5) They would rather be drinking than serving you.
Let’s face it: it’s always more fun to drink than it is to serve drinks. This is most poignant for the ones actually behind that bar, who also like to imbibe their favorite concoctions instead of pawning them off on your unappreciative ass. With each sip or gulp you take, their bitterness increases in magnitude fueled by the fire that is our next item.
6) They view all alcoholics (including themselves) with contempt.

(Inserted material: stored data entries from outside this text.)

(** ** The scan of the references *)

Lemma scan_refs_snoc mit kvs kv :
  scan_refs mit (kvs ++ [kv]) =
  (if is_ref kv
   then match deletedPods mit !! getPodUid kv.2 with
        | None => ((scan_refs mit kvs).1 ++ [kv.1], (scan_refs mit kvs).2)
        | Some _ => ((scan_refs mit kvs).1, (scan_refs mit kvs).2 + 1)
        end
   else scan_refs mit kvs).
Proof. unfold scan_refs. by rewrite foldl_app. Qed.

Definition live_ref (mit : mountInfoTable) (kv : string * string) : Prop :=
  is_ref kv = true /\ is_Some (deletedPods mit !! getPodUid kv.2).
#[export] Instance live_ref_dec mit kv : Decision (live_ref mit kv).
Proof. unfold live_ref. apply _. Defined.
Definition dead_ref (mit : mountInfoTable) (kv : string * string) : Prop :=
  is_ref kv = true /\ deletedPods mit !! getPodUid kv.2 = None.

Lemma scan_refs_dead mit kvs k :
  k ∈ (scan_refs mit kvs).1 <-> exists v, (k, v) ∈ kvs /\ dead_ref mit (k, v).
Proof.
  unfold dead_ref. induction kvs as [|[k' v'] kvs IH] using rev_ind.
  - simpl. split; [by intros ?%elem_of_nil|]. by intros (v & ?%elem_of_nil & _).
  - rewrite scan_refs_snoc.
    trans (k ∈ (scan_refs mit kvs).1 \/ k = k' /\ dead_ref mit (k', v')).
    + unfold dead_ref. destruct (is_ref (k', v')); [destruct (deletedPods mit !! _)|]; simpl;
        rewrite ?elem_of_app, ?list_elem_of_singleton; naive_solver.
    + rewrite IH. setoid_rewrite elem_of_app. setoid_rewrite list_elem_of_singleton.
      unfold dead_ref. split.
      * intros [(v & ? & ?)|(-> & ?)]; eauto.
      * intros (v & [?|[= -> ->]] & ?); eauto.
Qed.

Lemma scan_refs_live mit kvs :
  0 <= (scan_refs mit kvs).2 /\
  ((scan_refs mit kvs).2 = 0 <-> forall kv, kv ∈ kvs -> ~ live_ref mit kv).
Proof.
  unfold live_ref. induction kvs as [|kv kvs [IH0 IH]] using rev_ind.
  - simpl. split; [lia|]. split; [|done]. intros _ kv Hkv. by apply elem_of_nil in Hkv.
  - rewrite scan_refs_snoc. setoid_rewrite elem_of_app. setoid_rewrite list_elem_of_singleton.
    destruct (is_ref kv) eqn:Er; [destruct (deletedPods mit !! getPodUid kv.2) as [b|] eqn:Ed|]; simpl.
    + split; [lia|]. split; [lia|]. intros H. exfalso.
      apply (H kv); [by right|]. rewrite Er, Ed. eauto.
    + split; [done|]. rewrite IH. split; intros H kv' Hin; [|by apply H; left].
      destruct Hin as [Hin| ->]; [by apply H|]. rewrite Ed. by intros [_ [? ?]].
    + split; [done|]. rewrite IH. split; intros H kv' Hin; [|by apply H; left].
      destruct Hin as [Hin| ->]; [by apply H|]. rewrite Er. by intros [? _].
Qed.

(** ** Garbage collection of references *)

Lemma ShouldDelay_avoids `{Globals} P pod :
  P Now = false -> (forall p d, P (PatchPod p d) = false) -> avoids (S := jfs) P (ShouldDelay pod).
Proof.
  intros HN HP. unfold ShouldDelay, GetTimeAfterDelay, AddPodAnnotation.
  solve_avoids; auto.
Qed.
(* ===== verification/PodMountFacts.v ===== *)
(** * Properties of the pod mount

    References are added and removed safely, mount pods are created only when
    there is none, the clean-cache job satisfies the interface the pod driver
    relies on, and every wait is bounded by the environment. *)
From S2P Require Import Prelude.
From S2P Require Import GoStrings.
From S2P Require Import Hash.
From S2P Require Import K8s.
From S2P Require Import GoTime.
From S2P Require Import Prog.
From S2P Require Import Effects.
From S2P Require Import Config.
From S2P Require Import Util.
From S2P Require Import PodUtil.
From S2P Require Import Setting.
From S2P Require Import JfsSetting.
From S2P Require Import Builder.
From S2P Require Import PodMount.
From S2P Require Import MountTable.
From S2P Require Import PodDriver.
From S2P Require Import PodDriverFacts.
#[local] Open Scope Z_scope.
#[local] Open Scope go_scope.

(** ** The pieces: what they avoid, what they wait for *)

(** Commands that neither lock nor write a pod. *)
Definition lock_or_pod (c : jfs_cmd) : bool :=
  match c with Lock _ | Unlock _ | CreatePod _ | DeletePod _ | PatchPod _ _ => true | _ => false end.
Abbreviation quiet := (avoids (S := jfs) lock_or_pod).

Lemma quiet_lock_free {A} (p : M A) : quiet p -> lock_free p.
Proof. apply avoids_weaken. by intros []. Qed.

Lemma RandStringRunes_avoids P n : (forall k, P (RandIntn k) = false) -> avoids (S := jfs) P (RandStringRunes n).
Proof. intros HP. induction n as [|n IH]; cbn [RandStringRunes]; solve_avoids; auto. Qed.
Lemma RandStringRunes_needs k n : jneeds k (RandStringRunes n).
Proof. induction n as [|n IH]; cbn [RandStringRunes]; solve_needs; auto. Qed.
#[export] Hint Resolve RandStringRunes_needs : needs.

Considering the fact that their entire clientèle is based on addiction to the sweet legal nectar they provide, you would think they love those who just can’t say no. But, listening to all the troubles, ruminations, and failed attempts at humor from their patrons has caused them to run for cover inside their own personal safe haven of fermented vegetable products. In so doing they become the very thing they hate: you. Because once they leave the shelter of the bar, they’re no better than you, agitated at the slightest wait time for their drink order and making constant comments to the bartender about how they “know what it’s like.” They don’t care. They hate you either way.
7) She’s just a bitch.
Yes, that’s right. Sometimes the bartender doesn’t really have any good reason to hate you. You order large drinks, you tip well, you’re polite and cordial and have done nothing wrong. All you want is a friendly conversation or some time to relax and enjoy the football game while the wife’s at home on a cleaning rampage. But, that bartender hates you nonetheless because quite frankly, she’s just a bitch. So, keep that in mind while she’s smiling through clenched teeth at you and remember that behind those eyes, she’s seething with rage and you’re the current target of it. Now, do you have more or less empathy for the night they’ve had?